Revenue for the year is projected in the range of between $381m and $385m, with its net loss for the 12 months to fall between $83m and $85m. This marks a significant decline from 2019’s revenue of $533.2m, and a net profit of $16.5m.
The year ended with a fourth quarter which provided further evidence of the supplier’s recovery from the second quarter of 2020, a period when all US casinos were closed as a result of the pandemic.
Revenue for the three months to 31 December is expected to come between $117m and $121m, an improvement on the third quarter’s $112.1m total. However this still remains down from Q4 2019’s $145.2m figure.
Net loss for that period, meanwhile, is projected at between $0.3m and $1.4m. While this may surpass the Q3 loss of $0.9m, it factors in approximately $1.5m in charges related to the consolidation of certain facilities and the write-off of certain inventory.

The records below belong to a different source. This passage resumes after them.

Lemma counted_here s slot action :
  about action = Some slot → counted s slot action = if states s action then 1%nat else 0%nat.
Proof. intros Ha. unfold counted. by rewrite decide_True. Qed.
Lemma duties_here slot action : about action = Some slot → duties_at slot action = owed action.
Proof. intros Ha. unfold duties_at. by rewrite decide_True. Qed.
End facts.

Arguments counted : simpl never.
Arguments duties_at : simpl never.

Section local.
Context {P I C O E L X F : Type} `{Countable I} `{LocalEntityRuntime P I C O E L X F}
  (clone : E → option E) (hash_one : I → N).
Local Abbreviation Pending := (PendingCommand O C).
Local Abbreviation Act := (Action I C O E L X).
Local Abbreviation Code := (list Act).
Local Abbreviation Slots := (gmap SlotRef (SlotExecution Pending E L)).
Implicit Types (action : Act) (slot : SlotRef) (x : SlotExecution Pending E L) (a : Slots)
  (left : Code * list Code) (n : Statement → nat) (D : list Duty) (row : Prop).

Definition left_codes left : list Code := left.1 :: left.2.

Definition tally s slot left : nat := count_of s slot (left_codes left).
Definition dues slot left : list Duty := duties_of slot (left_codes left).

(** *** One slot *)

Lemma decide_closed (machine : EntitySlot Pending E L) (event : SlotEvent Pending E L) d :
  EntitySlot_decide clone machine event = Some d → ¬ is_claim event → is_closed machine →
  is_closed (state d).
Proof.
  intros Hd Hc [->|[b ->]]; destruct event; try done; transition_cases Hd; try (by destruct Hc);
    by (left + (right; eexists)).
Qed.

Lemma event_duties_cases (event : SlotEvent Pending E L) :
  event_duties event = [] ∨ ∃ duty, event_duties event = [duty].
Proof. destruct event; simpl; eauto. Qed.

Lemma closed_duties (machine : EntitySlot Pending E L) :
  is_closed machine → machine_duties machine = [] ∨ ∃ b, machine_duties machine = [Duty_retire b].
Proof. intros [->|[b ->]]; simpl; eauto. Qed.

(** A fact or a request installed in a slot. *)
Lemma fact_submitted x machine d cell event D n row :
  slot_fact x (event_duties event ++ D) n row → slot_state x = SlotState_Ready machine →
  EntitySlot_decide clone machine event = Some d → ¬ is_claim event →
  (event_duties event = [] → n Closing = 0%nat ∧ ¬ row) →
  slot_fact (installed_slot (set_retirement cell x) d) D
    (λ s, (match s with Interpretation => 1 | _ => 0 end + n s)%nat) row.
Proof.
  intros [m [Hs Hdu Hg Hp Hc Hcl Hr]] Hs' Hd Hclaim Hreq. rewrite Hs in Hs'. injection Hs' as ->.
  exists (state d). split; cbn [slot_state pending DirectorySlot.dispatch installed_slot set_pending
    set_slot_state set_retirement]; try done.
  - rewrite bind_app. destruct (event_duties_cases event) as [He|[duty He]]; rewrite He in Hdu.
    + rewrite (decide_request_duties clone _ _ _ Hd He Hclaim), Hdu. simpl. solve_Permutation.
    + simpl in Hdu. rewrite (decide_fact_duties clone machine event duty
        ((pending x ≫= effect_duties) ++ D) d Hd He) by (rewrite Hdu; solve_Permutation).
      solve_Permutation.
  - right; right. lia.
  - simpl. intros Hn. destruct (event_duties_cases event) as [He|[duty He]].
    + destruct (Hreq He) as [Hz _]. lia.
    + destruct (Hc Hn) as [_ Hm]. rewrite Hm, He in Hdu. exfalso.
      assert (duty ∈ []) as Hin by (rewrite Hdu; set_solver). by apply elem_of_nil in Hin.
  - simpl. intros Hn. by eapply decide_closed; [|done|apply Hcl].
  - simpl. intros Hrow. destruct (Hr Hrow) as [?|?]; [by left|right]. by eapply decide_closed.
Qed.

Lemma fact_acquire x D n row :
  slot_fact x D (λ s, (match s with Interpretation => 1 | _ => 0 end + n s)%nat) row →
  slot_fact (acquire x).1 D
    (λ s, (match s with Guard => if (acquire x).2 then 1 else 0 | _ => 0 end + n s)%nat) row.
Proof.
  intros [m [Hs Hdu Hg Hp Hc Hcl Hr]]. exists m. unfold acquire.
  destruct (DirectorySlot.dispatch x) eqn:Hdi; simpl in *; split; simpl; rewrite ?Hdi; auto; lia.
Qed.

Lemma fact_next_effect x effect D n row :
  (next x).2 = Some effect →
  slot_fact x D (λ s, (match s with Guard => 1 | _ => 0 end + n s)%nat) row →
  slot_fact (next x).1 (effect_duties effect ++ D)
    (λ s, (match s with Guard => 1 | _ => 0 end + n s)%nat) row.
Proof.
  unfold next. destruct (pending x) as [|e q] eqn:Hq; [done|]. intros [= ->].
  intros [m [Hs Hdu Hg Hp Hc Hcl Hr]]. exists m. split; simpl in *; auto.
  rewrite Hdu, Hq. csimpl. solve_Permutation.
Qed.
(* ===== verification/EntityShutdown.v ===== *)
(** * Shutdown: one incarnation per entity, and a family that is settled

    On top of [EntityFamily]: the rows shutdown drains and the receipts of
    failed retirements ([rows_inv]).  It follows that the tasks of one entity
    act for one incarnation, that shutdown never loses a receipt, and that when
    it finds nothing running every slot is inactive, every queue empty and every
    command and lease settled. *)

From S2P Require Import Prelude Lifecycle DirectorySlot Directory EntityRuntime EntityExample.
From S2P Require Import EntityCustody EntityRefinement EntityDuties EntityFamily EntityProgress.

(** ** The rows and the receipts *)

Section result.
Context {P I C O E L F TF : Type} `{Countable I}.
Local Abbreviation Rt := (Runtime P I C O E L F).
Local Abbreviation Receipt := (I * option SlotRef * ActivationId * RetirementMode * F)%type.
Local Abbreviation Entity :=
  (I * Result () (option ActivationId) * list (ActivationId * RetirementMode * F))%type.
Implicit Types (receipt : Receipt) (entity : Entity) (slot : SlotRef) (rows : list (I * SlotRef)).

Definition receipt_slot receipt : option SlotRef := receipt.1.1.1.2.
Definition receipt_failure receipt : ActivationId * RetirementMode * F :=
  (receipt.1.1.2, receipt.1.2, receipt.2).

Lemma receipts_split slot (failures : list Receipt) :
  receipt_failure <$> failures ≡ₚ
    receipts_of slot failures ++ (receipt_failure <$> receipts_left slot failures).
Proof.
  unfold receipts_of, receipts_left. induction failures as [|[[[[k s] a] m] f] l IH]; [done|].
  rewrite !filter_cons. csimpl. repeat case_decide; try done; csimpl; rewrite IH; solve_Permutation.
Qed.

(** What the rows take and what they leave: each row has its disposition, a
    receipt goes to one row or is left, and what is left names no row. *)
Lemma row_entities_spec d rows (failures : list Receipt) entities others :
  row_entities (C := C) (O := O) (E := E) (L := L) d rows failures = Some (entities, others) →
  (λ entity, entity.1) <$> entities = (λ row, (row.1, disposition d row.2)) <$> rows ∧
  receipt_failure <$> failures ≡ₚ (entities ≫= snd) ++ (receipt_failure <$> others) ∧
  ∀ receipt, receipt ∈ others →
    receipt ∈ failures ∧ ∀ slot, receipt_slot receipt = Some slot → slot ∉ rows.*2.
Proof.
  revert failures entities. induction rows as [|[k slot] rows IH]; intros failures entities; simpl.
  { intros [= <- <-]. split_and!; [done..|]. intros receipt Hin. split; [done|].
    intros slot _. by apply not_elem_of_nil. }
  case_bool_decide; [done|].
  destruct (row_entities d rows _) as [[rest left]|] eqn:Hr; [|done]. intros [= <- <-].
  destruct (IH _ _ Hr) as (Hrows & Hall & Hleft). csimpl. rewrite Hrows. split_and!; [done| |].
  - rewrite (receipts_split slot), Hall. by rewrite app_assoc.
  - intros receipt [Hl Hs]%Hleft. apply list_elem_of_filter in Hl as [Hn Hl].
    split; [done|]. intros slot' Hr'. rewrite not_elem_of_cons. split; [|by apply Hs]. intros ->.
    apply Hn. destruct receipt as [[[[? ?] ?] ?] ?]. simpl in *. by apply bool_decide_eq_true.
Qed.

(** Rows of distinct slots own their keys alone. *)
Lemma row_entities_Some d rows (failures : list Receipt) :
  NoDup rows.*2 → is_Some (row_entities (C := C) (O := O) (E := E) (L := L) d rows failures).
Proof.
  revert failures. induction rows as [|[k slot] rows IH]; intros failures; csimpl; [by eexists|].
  intros [Hn [rest Hrest]%(IH (receipts_left slot failures))]%NoDup_cons.
  rewrite bool_decide_false by done. rewrite Hrest. by eexists.
Qed.

Lemma row_entities_none d rows :
  NoDup rows.*2 →
  row_entities (C := C) (O := O) (E := E) (L := L) d rows ([] : list Receipt) =
    Some ((λ row, (row.1, disposition d row.2, [])) <$> rows, []).
Proof.
  induction rows as [|[k slot] rows IH]; csimpl; [done|]. intros [Hn Hnd]%NoDup_cons.
  rewrite bool_decide_false by done. change (receipts_left slot []) with ([] : list Receipt).
  by rewrite IH.
Qed.

Lemma left_entities_spec (others : list Receipt) entities :
  left_entities others = Some entities →
  entities ≫= snd = receipt_failure <$> others ∧
  (forallb settled_entity entities = true → entities = []).
Proof.
  revert entities. induction others as [|[[[[k [s|]] a] m] f] others IH]; intros entities Hm; [|done|].
  - by injection Hm as <-.
  - simpl in Hm. destruct (existsb _ _); [done|].
    destruct (left_entities others) as [rest|]; [|done]. injection Hm as <-.
    destruct (IH rest eq_refl) as [Hs _]. csimpl. by rewrite Hs.
Qed.

Lemma settled_entities (entities : list Entity) :
  forallb settled_entity entities = true →
  entities ≫= snd = [] ∧ Forall (λ entity, entity.1.2 = Ok ()) entities.
Proof.
  induction entities as [|[[k d] receipts] entities IH]; simpl; [by constructor|].
  rewrite !andb_true_iff. intros [[Hd Hr] He]. destruct (IH He) as [Hs Hf].
  destruct d as [[]|], receipts; try done. csimpl. rewrite Hs. split; [done|by constructor].
Qed.

(** What [shutdown] returns accounts for everything it was given.  It is
    settled only without a task failure, without a receipt of a failed
    retirement and with every row inactive, and then names the entity of each
    row once, in order; otherwise it carries all task failures, the disposition
    of every row and each receipt exactly once. *)
Definition accounted (r : Rt) rows (task_failures : list TF) (result : EntityShutdown TF F I) : Prop :=
  match result with
  | Shutdown_Settled represented entities =>
      represented = len rows ∧ task_failures = [] ∧ retirement_failures r = [] ∧
      entities = (rows ++ retired_rows r).*1 ∧
      Forall (λ row, disposition (routes r) row.2 = Ok ()) (rows ++ retired_rows r)
  | Shutdown_AlreadyClaimed => False
  | Shutdown_Unsettled represented entities failures =>
      represented = len rows ∧ failures = task_failures ∧
      (λ row, (row.1, disposition (routes r) row.2)) <$> rows ++ retired_rows r
        `prefix_of` (λ entity, entity.1) <$> entities ∧
      entities ≫= snd ≡ₚ receipt_failure <$> retirement_failures r
  end.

It also beats Q4 2019’s $4.1m net loss, though this was inflated by a $6.4m pre-tax charge related to the settlement of litigation and $1.6m in additional charges.
Adjusted earnings before interest, tax, depreciation and amortisation is expected to come between $60m and $62m in Q4. This beat Everi’s Q3 earnings of $59.8m, though falling just below Q4 2019’s $63.2m EBITDA total.
The supplier’s chief executive Michael Rumbolz said the preliminary Q4 results reflected the strength of Everi’s business.
“Even with increased casino closures and further restrictions on certain casino activities in the fourth quarter, the sequential progress of our expected financial and operating results demonstrate the significant improvements to our games and fintech product portfolios over the last several years,” Rumbolz explained.